B. A
Consciência de Pecado nos Salmos de Israel
Os 150 salmos foram todos usados como hinos
cúlticos cantados pelos coros com acompanhamentos instrumentais no templo de
Jerusalém. Muitos deles foram compostos por Davi em sua juventude quando ele
ainda era um pastor nos montes da Judéia. Cantando seus hinos como orações, ele
usava uma harpa como seu instrumento musical.
Mais
tarde, um grande número de canções de Davi foram incorporados no culto do
Templo oficial como o verdadeiro e legítimo meio de adoração e comunhão com
Deus (Nee. 12:24). No cânon da Escritura estas e outras canções foram
finalmente aceitas como efetivas e inspiradas orações, exemplares para todos os
que adoravam em espírito e em verdade na cidade de Jerusalém.
Uma
característica emoção dos salmos bíblicos que fica acima de toda a beleza
literária e ascético prazer é o senso de contrição e uma consciência despertada
de pecado. Isto relembra a consciência profética dos pecados de Judá e Israel
quando contrastados com a revelação da santidade divina e pureza moral. Pecado
e santidade são corolários contrastantes. Um profundo senso de um relaciona-se
necessariamente com um grande conceito da outra. Contudo, ambas ideias não são
tanto conceitos intelectuais ou puramente éticos, como são revelações divinas
ao coração e à consciência do adorador que recebe um lampejo da realidade do
Deus de Israel.
Compositores
como Davi, Asafe o levita, e outros tinham uma experiência pessoal e viva com
Deus, a quem adoravam como o Criador do mundo e Redentor de Israel. Salmo 78 e
105-107 revelam um claro conhecimento do Torah de Moisés, lembrando sua
mensagem com dramático apelo e fervor religioso.
Os
salmos despertavam Israel para a sua única herança, erguendo-o de sua natural
apatia e letargia, e estimulam o adorador à renovada experiência do coração
para o temor do Senhor. Eles fazem isso exibindo a verdadeira natureza do
pecado e culpa de um lado, e de justiça e perfeição de outro lado.
Como
podem os poetas do templo religioso cantar sobre a perfeição ou justiça do
homem, quando eles têm tão profunda consciência da pecaminosidade humana? Um
olhar em dois salmos nos ajudará a responder a esta questão.
Salmo
19
"Quem
há que possa discernir as próprias faltas? Absolve-me das que me são ocultas.

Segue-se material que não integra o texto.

Lemma rows_queued rq pk hash oid x o d d' :
  queues rq pk hash oid x o d d' -> row_ok x -> rows_ok d -> forall i o', operations d' !! i = Some o' -> payload_ready o'.
Proof.
  intros [Ho _ _ (t & payload & now & En)] Hx [_ Hops] i o' Hi. rewrite Ho in Hi.
  apply lookup_insert_Some in Hi as [[_ <-]|[_ Hi]]; [|by eapply Hops]. rewrite En. by apply new_payload.
Qed.
Lemma rows_api d d' : api_effect d d' -> rows_ok d -> rows_ok d'.
Proof.
  intros He [Hd Ho]. destruct He as [->|rq pk hash oid x x' o [Hr _ _ _ _ Hv Hd' _ Hq]|rq pk hash oid x o [Hr _ Hd' _ Hq]|
    rq did hash oid x o [_ _ (a & env & e & r & m & da & co & se & sc & E & Hm & Hdig & Hv) Hd' _ Hq]]; [done| | |].
  - split; [|by eapply rows_queued; [exact Hq|auto|]; eauto]. rewrite Hd'.
    intros i y [[_ <-]|[_ Hi]]%lookup_insert_Some; eauto.
  - split; [by rewrite Hd'|by eapply rows_queued; [exact Hq|eauto|]].
  - assert (row_ok x) as Hx by (subst x; by eapply created_ok).
    split; [|by eapply rows_queued; [exact Hq|done|]]. rewrite Hd'. intros i y [[_ <-]|[_ Hi]]%lookup_insert_Some; eauto.
Qed.
Lemma rows_step h h' : sys_step h h' -> queue_ok (tables h) -> rows_ok (tables h) -> rows_ok (tables h').
Proof.
  intros [e d' H He ->|H] Hq [Hd Ho]; [|by eapply rows_api; [apply api_step_effect|]].
  destruct (worker_rows _ _ _ H He (qo_rows _ Hq)) as [Hops Hdeps]. split.
  - intros i x' Hi. destruct (Hdeps _ _ Hi) as (x & Hx & E & Eg & _). eapply row_ok_decided; [done|done|]. by eapply Hd.
  - intros i o' Hi. destruct (Hops _ _ Hi) as (o & Hoo & E & _). pose proof (Ho _ _ Hoo) as Hp. pose proof (identity_log _ _ E) as El.
    unfold identity in E. injection E as _ _ _ _ Ep Et. intros Hl. rewrite Et, Ep. apply Hp. congruence.
Qed.
Lemma rows_reachable h h' : tables h = empty_db -> rtc sys_step h h' -> rows_ok (tables h').
Proof.
  intros E H. assert (queue_ok (tables h) /\ rows_ok (tables h)) as [Hq Hr].
  { rewrite E. split; [apply queue_empty|]. split; intros i y Hi; simpl in Hi; by rewrite lookup_empty in Hi. }
  clear E. induction H as [|h h1 h2 Hs _ IH]; [done|]. apply IH; [by eapply queue_step|by eapply rows_step].
Qed.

Também da soberba guarda o teu servo, que ela não me domine; então, serei
irrepreensível e ficarei livre de grande transgressão." (Salmo 19:12-13).
Tendo confessado a glória do Criador como brilha de Suas obras da Criação, o
salmista continua a reconhecer a maior glória de Yahweh, brilhando de Seu Torah
em luz salvadora para o povo do Seu concerto. O Torah era experimentado pelo
verdadeiro israelita como uma fonte de alegria redentora, "mais desejáveis
do que ouro, ... mais doces do que o mel" (v. 10). Isso estimulava o
crente à resposta moral de andar com seu santo Deus, escolhendo seu caminho
abençoado, e afastar-se da estrada da desobediência.
"Além
disso, por eles se admoesta o teu servo; em os guardar, há grande
recompensa." (v. 11). Considerando as reivindicações da Infinita
Pureza, Davi compreendeu que nem a
Natureza nem o Torah como tal poderiam salvar sua alma no julgamento. Conhecendo
os olhos perscrutadores do Senhor que pesa os motivos internos do coração de
cada homem (1Crô. 28:9), Davi sentiu a
pecaminosidade de seu ser que excedia todo o senso das transgressões
cerimoniais ou atos pecaminosos. Ele entendeu o pecado primariamente como uma
atitude rebelde e um ato contra Yahweh (Sal. 41:4; 51:4). O verdadeiro
discernimento do mal e da compreensão do pecado não era o resultado de
reflexões éticas, mas o dom da revelação do santo Deus do concerto.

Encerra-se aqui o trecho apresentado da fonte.